Study material:
=====

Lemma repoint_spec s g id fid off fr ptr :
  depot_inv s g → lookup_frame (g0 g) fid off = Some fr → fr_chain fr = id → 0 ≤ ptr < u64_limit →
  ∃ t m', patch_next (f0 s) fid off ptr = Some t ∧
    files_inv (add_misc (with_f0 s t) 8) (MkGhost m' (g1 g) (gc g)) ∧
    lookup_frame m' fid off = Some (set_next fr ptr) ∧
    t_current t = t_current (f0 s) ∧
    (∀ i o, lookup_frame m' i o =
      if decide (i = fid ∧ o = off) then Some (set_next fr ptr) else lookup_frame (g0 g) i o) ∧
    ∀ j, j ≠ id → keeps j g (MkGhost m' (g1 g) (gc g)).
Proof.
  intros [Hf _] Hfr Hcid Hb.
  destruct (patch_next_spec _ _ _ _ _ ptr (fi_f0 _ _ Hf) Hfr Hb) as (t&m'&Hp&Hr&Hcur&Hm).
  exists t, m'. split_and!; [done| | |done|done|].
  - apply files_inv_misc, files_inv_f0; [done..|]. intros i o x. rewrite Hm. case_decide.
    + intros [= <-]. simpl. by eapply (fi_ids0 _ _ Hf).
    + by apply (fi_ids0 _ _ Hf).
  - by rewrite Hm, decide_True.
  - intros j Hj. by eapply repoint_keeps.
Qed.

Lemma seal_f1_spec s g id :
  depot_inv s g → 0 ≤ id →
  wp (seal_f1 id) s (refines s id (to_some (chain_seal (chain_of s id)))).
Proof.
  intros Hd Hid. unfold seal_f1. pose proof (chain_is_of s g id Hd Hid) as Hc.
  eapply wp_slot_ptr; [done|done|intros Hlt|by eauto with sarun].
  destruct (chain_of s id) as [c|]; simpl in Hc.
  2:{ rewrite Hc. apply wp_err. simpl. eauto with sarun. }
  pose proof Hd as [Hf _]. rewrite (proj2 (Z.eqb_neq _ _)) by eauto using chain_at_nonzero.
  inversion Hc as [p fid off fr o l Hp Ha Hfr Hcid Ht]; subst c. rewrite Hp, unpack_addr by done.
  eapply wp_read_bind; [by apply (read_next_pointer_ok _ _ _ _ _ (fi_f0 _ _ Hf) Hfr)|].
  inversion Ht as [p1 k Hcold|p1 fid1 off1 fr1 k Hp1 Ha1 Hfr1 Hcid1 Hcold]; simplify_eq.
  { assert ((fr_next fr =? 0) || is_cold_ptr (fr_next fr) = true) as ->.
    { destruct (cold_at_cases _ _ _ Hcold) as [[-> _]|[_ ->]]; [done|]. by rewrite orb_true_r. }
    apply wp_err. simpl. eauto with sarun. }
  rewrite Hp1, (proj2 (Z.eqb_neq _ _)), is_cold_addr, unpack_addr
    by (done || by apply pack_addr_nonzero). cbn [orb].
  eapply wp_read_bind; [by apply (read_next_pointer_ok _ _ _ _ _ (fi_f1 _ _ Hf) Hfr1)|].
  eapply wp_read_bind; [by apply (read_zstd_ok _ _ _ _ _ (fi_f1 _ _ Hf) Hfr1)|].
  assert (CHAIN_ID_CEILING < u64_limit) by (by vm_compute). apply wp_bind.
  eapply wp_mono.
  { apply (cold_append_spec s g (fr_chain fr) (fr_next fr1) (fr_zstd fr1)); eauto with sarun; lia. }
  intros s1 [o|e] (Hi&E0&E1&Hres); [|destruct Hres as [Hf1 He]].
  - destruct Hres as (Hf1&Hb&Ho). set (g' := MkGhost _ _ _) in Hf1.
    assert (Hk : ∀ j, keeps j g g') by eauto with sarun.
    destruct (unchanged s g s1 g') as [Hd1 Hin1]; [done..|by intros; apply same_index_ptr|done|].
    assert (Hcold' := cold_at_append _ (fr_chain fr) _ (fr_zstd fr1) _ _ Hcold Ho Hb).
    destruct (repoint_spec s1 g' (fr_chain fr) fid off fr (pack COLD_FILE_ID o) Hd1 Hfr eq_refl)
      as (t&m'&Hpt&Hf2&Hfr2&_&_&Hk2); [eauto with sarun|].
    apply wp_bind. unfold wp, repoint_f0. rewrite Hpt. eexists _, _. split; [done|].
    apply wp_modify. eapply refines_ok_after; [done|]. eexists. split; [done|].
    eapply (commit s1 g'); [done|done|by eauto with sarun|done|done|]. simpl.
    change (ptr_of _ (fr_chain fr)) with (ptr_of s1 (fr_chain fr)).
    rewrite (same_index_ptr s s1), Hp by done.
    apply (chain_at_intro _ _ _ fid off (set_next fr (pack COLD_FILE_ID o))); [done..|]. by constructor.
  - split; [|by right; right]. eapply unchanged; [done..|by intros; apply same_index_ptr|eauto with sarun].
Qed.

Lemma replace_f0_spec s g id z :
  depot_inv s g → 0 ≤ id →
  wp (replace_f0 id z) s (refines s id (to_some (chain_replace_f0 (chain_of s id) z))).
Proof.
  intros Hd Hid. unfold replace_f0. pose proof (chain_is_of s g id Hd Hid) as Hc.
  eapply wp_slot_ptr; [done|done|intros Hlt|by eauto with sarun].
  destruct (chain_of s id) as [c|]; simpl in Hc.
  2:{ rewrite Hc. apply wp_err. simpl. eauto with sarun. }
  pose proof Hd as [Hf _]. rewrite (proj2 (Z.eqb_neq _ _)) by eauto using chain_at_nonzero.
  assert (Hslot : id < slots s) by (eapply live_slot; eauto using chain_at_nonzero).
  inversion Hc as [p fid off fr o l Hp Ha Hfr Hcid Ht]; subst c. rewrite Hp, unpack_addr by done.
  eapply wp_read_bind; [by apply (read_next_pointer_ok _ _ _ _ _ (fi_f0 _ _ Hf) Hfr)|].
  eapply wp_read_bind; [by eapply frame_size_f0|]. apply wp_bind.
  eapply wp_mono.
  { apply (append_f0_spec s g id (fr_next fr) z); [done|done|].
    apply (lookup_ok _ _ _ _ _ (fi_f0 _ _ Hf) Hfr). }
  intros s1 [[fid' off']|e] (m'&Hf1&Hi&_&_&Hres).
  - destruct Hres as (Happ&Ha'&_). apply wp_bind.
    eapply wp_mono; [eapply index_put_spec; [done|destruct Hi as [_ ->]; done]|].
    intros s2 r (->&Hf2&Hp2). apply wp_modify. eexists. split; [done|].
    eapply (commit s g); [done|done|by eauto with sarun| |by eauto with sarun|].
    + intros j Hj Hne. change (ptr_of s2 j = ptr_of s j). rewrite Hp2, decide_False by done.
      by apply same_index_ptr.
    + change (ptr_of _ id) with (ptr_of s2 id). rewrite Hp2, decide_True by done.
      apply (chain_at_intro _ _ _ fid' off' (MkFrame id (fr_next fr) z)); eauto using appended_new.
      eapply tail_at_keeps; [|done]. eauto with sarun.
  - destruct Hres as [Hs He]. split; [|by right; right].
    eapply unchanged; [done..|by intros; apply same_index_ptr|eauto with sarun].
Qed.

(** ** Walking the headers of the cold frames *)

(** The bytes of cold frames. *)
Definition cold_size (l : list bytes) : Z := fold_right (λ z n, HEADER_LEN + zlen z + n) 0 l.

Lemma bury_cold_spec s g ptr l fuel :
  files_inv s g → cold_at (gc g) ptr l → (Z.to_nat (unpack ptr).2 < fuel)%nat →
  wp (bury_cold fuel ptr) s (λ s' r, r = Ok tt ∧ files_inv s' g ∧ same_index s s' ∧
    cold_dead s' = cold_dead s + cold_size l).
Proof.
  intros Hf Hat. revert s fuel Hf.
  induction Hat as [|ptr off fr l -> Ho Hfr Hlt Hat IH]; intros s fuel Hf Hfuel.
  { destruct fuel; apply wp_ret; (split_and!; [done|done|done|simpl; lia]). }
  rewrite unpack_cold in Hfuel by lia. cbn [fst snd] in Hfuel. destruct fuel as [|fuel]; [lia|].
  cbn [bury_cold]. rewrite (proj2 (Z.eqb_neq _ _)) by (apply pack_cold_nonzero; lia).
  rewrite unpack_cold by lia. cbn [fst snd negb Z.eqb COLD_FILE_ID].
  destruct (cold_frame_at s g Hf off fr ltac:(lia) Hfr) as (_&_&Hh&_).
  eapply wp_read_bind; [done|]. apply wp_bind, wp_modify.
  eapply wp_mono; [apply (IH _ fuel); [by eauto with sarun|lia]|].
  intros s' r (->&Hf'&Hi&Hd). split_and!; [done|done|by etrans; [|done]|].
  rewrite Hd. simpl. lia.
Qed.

=====

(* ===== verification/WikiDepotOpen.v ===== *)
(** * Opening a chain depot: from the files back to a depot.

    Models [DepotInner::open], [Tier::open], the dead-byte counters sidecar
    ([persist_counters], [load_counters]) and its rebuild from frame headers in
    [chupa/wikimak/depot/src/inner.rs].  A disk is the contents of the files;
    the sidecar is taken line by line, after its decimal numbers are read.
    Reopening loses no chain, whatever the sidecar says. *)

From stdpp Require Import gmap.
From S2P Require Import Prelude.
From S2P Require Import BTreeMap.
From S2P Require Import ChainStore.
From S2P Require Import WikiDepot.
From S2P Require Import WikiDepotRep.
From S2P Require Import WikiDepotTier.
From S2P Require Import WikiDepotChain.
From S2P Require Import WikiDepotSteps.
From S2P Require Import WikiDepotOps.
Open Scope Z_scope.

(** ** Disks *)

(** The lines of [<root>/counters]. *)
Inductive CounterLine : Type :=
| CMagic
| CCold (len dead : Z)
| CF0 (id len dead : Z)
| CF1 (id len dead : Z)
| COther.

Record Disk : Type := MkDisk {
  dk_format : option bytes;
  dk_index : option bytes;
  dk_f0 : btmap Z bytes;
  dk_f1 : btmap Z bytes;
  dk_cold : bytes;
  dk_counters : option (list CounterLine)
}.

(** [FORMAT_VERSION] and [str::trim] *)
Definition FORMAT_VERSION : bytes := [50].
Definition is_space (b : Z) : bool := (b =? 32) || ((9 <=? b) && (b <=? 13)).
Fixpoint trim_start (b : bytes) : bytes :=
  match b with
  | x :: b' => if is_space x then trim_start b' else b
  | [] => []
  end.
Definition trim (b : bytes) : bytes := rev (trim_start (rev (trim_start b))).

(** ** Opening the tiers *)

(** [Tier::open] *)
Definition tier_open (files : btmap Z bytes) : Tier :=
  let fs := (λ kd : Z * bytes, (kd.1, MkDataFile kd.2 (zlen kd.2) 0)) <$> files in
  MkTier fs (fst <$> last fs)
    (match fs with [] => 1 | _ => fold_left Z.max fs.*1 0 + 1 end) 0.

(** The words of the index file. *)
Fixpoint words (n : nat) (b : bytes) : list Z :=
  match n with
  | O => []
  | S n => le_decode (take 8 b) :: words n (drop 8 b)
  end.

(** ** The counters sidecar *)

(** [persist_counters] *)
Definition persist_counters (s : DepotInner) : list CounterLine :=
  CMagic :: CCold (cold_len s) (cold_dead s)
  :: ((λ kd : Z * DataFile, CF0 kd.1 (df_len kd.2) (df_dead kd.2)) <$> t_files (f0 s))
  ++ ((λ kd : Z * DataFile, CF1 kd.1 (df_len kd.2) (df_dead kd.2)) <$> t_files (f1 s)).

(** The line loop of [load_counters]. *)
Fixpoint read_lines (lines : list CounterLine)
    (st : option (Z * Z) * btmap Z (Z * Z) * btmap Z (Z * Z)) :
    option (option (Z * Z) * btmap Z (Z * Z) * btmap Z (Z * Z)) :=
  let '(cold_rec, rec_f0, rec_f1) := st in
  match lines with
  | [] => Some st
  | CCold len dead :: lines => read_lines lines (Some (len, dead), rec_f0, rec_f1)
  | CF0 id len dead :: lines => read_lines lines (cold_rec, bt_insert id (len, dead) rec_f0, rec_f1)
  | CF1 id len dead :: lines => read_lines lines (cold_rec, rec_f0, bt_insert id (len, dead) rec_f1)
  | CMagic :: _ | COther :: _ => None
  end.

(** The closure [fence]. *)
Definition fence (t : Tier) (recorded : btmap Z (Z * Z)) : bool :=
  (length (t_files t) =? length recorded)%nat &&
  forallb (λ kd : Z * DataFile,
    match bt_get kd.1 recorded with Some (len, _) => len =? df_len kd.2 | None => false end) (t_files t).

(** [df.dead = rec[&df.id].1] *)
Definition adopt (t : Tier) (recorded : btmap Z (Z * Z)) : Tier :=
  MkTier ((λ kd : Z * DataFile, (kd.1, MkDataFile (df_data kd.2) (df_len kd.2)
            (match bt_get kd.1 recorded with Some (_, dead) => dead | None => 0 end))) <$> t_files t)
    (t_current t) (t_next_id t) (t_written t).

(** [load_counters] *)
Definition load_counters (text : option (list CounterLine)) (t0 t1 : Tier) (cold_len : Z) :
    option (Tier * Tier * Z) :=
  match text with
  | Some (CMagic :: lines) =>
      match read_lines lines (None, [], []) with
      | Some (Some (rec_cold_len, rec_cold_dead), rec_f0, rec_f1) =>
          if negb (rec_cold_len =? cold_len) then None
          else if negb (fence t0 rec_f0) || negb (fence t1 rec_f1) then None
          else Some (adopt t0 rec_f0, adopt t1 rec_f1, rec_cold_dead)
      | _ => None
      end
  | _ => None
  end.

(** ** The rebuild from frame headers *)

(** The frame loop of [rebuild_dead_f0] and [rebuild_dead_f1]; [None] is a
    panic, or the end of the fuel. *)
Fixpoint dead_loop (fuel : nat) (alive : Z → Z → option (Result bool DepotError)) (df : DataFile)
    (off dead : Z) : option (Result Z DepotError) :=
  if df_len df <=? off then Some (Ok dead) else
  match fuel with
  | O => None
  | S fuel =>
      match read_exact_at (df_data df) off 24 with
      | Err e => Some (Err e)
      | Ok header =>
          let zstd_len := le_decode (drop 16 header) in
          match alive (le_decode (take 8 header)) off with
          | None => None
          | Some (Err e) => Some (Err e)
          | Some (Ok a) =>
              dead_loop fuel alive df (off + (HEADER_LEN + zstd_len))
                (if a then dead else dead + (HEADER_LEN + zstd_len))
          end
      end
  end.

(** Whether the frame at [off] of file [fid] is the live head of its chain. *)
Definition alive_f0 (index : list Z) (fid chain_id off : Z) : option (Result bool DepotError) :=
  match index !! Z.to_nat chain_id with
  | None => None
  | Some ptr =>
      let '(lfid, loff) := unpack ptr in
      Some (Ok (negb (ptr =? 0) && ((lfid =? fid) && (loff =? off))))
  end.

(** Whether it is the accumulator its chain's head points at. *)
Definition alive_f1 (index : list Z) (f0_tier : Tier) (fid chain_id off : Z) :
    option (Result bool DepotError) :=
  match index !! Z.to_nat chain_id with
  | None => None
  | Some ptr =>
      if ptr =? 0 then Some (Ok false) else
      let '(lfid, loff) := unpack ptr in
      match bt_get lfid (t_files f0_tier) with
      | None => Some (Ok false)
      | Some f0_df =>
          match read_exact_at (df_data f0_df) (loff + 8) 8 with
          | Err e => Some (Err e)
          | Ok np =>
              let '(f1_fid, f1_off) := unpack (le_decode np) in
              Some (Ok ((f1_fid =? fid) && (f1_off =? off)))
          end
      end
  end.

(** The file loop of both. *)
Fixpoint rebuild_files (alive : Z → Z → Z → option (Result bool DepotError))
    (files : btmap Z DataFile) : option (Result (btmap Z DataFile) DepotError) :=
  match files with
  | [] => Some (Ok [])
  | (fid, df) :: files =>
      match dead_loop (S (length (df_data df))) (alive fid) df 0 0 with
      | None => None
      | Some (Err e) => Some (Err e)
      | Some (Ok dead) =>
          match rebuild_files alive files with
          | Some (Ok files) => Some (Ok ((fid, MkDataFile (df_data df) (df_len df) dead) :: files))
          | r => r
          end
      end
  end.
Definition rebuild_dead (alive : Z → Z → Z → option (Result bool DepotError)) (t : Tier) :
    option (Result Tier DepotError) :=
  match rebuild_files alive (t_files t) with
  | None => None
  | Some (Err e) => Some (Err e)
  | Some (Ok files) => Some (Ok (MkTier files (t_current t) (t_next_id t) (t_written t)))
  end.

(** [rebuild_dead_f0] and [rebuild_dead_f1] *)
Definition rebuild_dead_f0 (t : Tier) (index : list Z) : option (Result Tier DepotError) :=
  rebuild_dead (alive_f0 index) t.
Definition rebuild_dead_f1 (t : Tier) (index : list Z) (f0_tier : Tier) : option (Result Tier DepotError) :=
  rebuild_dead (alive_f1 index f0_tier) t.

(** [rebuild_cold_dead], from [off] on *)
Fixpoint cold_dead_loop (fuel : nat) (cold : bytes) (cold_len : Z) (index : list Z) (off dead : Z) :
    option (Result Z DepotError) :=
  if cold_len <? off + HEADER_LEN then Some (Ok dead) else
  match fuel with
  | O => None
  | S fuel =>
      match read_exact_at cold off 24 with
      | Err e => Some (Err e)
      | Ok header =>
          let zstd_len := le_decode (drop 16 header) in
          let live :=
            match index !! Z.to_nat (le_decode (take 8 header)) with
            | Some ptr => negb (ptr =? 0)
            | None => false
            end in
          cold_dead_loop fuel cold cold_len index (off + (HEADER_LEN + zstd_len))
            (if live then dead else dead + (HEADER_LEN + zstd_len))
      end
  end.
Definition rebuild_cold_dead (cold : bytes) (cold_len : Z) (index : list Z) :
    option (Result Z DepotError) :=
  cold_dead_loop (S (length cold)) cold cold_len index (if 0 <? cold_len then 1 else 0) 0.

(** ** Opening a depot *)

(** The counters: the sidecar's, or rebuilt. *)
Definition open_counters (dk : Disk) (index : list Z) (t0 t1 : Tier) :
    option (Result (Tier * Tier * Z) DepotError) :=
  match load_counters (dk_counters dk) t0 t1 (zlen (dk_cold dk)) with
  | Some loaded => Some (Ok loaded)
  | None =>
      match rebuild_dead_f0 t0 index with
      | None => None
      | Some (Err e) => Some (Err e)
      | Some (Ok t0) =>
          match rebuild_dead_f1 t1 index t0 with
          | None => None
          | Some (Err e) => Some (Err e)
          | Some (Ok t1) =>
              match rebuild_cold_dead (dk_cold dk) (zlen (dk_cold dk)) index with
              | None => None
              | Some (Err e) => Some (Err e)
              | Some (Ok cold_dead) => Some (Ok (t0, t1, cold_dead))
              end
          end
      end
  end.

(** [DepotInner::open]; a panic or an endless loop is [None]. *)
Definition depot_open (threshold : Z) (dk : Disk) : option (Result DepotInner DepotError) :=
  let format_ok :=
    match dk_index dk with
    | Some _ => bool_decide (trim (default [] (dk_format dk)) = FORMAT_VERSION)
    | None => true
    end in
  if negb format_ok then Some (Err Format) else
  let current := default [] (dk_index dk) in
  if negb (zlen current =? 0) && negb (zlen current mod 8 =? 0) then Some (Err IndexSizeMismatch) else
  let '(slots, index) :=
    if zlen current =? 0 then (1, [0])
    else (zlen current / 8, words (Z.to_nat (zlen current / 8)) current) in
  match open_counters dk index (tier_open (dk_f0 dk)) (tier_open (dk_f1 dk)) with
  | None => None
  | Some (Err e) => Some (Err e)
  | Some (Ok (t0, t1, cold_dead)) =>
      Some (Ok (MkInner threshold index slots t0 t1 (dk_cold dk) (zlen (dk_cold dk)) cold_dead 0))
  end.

=====

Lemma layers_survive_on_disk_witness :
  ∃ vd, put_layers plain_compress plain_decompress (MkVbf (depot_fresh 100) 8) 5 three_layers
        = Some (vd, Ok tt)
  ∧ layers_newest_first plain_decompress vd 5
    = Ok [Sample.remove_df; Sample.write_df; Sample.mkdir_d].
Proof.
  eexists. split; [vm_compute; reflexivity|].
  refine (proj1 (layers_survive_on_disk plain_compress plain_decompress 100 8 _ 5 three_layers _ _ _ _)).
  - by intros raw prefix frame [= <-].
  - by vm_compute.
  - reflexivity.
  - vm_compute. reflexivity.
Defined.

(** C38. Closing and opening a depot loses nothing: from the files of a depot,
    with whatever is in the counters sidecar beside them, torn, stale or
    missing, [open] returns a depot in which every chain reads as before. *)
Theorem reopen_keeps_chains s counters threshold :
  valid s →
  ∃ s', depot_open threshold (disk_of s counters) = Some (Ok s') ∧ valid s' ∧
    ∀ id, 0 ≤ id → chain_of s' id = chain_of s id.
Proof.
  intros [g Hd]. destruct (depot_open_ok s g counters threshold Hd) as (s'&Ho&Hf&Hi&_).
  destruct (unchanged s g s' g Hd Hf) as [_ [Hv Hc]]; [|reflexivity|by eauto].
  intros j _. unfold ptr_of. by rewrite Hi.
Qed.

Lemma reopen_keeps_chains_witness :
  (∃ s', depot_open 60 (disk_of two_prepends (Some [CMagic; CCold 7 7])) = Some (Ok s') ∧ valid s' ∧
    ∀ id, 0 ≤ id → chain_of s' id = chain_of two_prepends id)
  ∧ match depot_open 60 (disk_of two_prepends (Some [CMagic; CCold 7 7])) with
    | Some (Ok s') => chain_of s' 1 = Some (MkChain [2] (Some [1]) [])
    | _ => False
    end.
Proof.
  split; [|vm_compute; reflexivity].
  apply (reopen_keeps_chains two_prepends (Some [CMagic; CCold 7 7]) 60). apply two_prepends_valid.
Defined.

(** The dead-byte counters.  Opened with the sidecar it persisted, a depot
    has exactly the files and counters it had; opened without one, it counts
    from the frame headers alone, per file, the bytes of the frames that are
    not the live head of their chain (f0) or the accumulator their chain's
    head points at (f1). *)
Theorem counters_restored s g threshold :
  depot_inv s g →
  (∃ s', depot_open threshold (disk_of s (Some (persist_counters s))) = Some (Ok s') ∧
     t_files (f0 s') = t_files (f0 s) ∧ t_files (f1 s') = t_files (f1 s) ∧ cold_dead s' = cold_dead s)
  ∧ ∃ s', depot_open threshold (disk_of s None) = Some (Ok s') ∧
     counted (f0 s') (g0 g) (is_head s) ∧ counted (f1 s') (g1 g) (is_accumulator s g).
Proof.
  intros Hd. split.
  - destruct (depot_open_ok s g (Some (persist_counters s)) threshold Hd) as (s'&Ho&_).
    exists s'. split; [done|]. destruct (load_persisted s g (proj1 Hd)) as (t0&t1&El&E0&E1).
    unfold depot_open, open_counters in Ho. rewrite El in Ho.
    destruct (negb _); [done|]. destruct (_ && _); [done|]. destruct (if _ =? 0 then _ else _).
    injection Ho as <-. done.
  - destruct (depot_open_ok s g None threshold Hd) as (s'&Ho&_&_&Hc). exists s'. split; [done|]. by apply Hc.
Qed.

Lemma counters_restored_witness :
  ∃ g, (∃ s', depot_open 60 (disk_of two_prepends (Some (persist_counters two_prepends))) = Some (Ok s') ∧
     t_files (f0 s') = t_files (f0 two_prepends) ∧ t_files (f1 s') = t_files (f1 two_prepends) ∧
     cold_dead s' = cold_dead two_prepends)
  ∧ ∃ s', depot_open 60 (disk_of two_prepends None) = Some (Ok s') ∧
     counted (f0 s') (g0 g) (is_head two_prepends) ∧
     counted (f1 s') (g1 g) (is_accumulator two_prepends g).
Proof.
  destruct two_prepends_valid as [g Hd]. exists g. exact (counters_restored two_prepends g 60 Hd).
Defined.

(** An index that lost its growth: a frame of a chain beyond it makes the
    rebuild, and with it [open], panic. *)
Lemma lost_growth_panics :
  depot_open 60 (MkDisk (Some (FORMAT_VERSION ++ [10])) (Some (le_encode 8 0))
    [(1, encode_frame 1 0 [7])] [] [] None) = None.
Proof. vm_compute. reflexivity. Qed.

=====

What you need to do:
Look back at the entries above. Retype the line with "files_inv s g", the line with "eapply wp_mono; [apply", and all lines in between.

Task solution:
  files_inv s g → cold_at (gc g) ptr l → (Z.to_nat (unpack ptr).2 < fuel)%nat →
  wp (bury_cold fuel ptr) s (λ s' r, r = Ok tt ∧ files_inv s' g ∧ same_index s s' ∧
    cold_dead s' = cold_dead s + cold_size l).
Proof.
  intros Hf Hat. revert s fuel Hf.
  induction Hat as [|ptr off fr l -> Ho Hfr Hlt Hat IH]; intros s fuel Hf Hfuel.
  { destruct fuel; apply wp_ret; (split_and!; [done|done|done|simpl; lia]). }
  rewrite unpack_cold in Hfuel by lia. cbn [fst snd] in Hfuel. destruct fuel as [|fuel]; [lia|].
  cbn [bury_cold]. rewrite (proj2 (Z.eqb_neq _ _)) by (apply pack_cold_nonzero; lia).
  rewrite unpack_cold by lia. cbn [fst snd negb Z.eqb COLD_FILE_ID].
  destruct (cold_frame_at s g Hf off fr ltac:(lia) Hfr) as (_&_&Hh&_).
  eapply wp_read_bind; [done|]. apply wp_bind, wp_modify.
  eapply wp_mono; [apply (IH _ fuel); [by eauto with sarun|lia]|].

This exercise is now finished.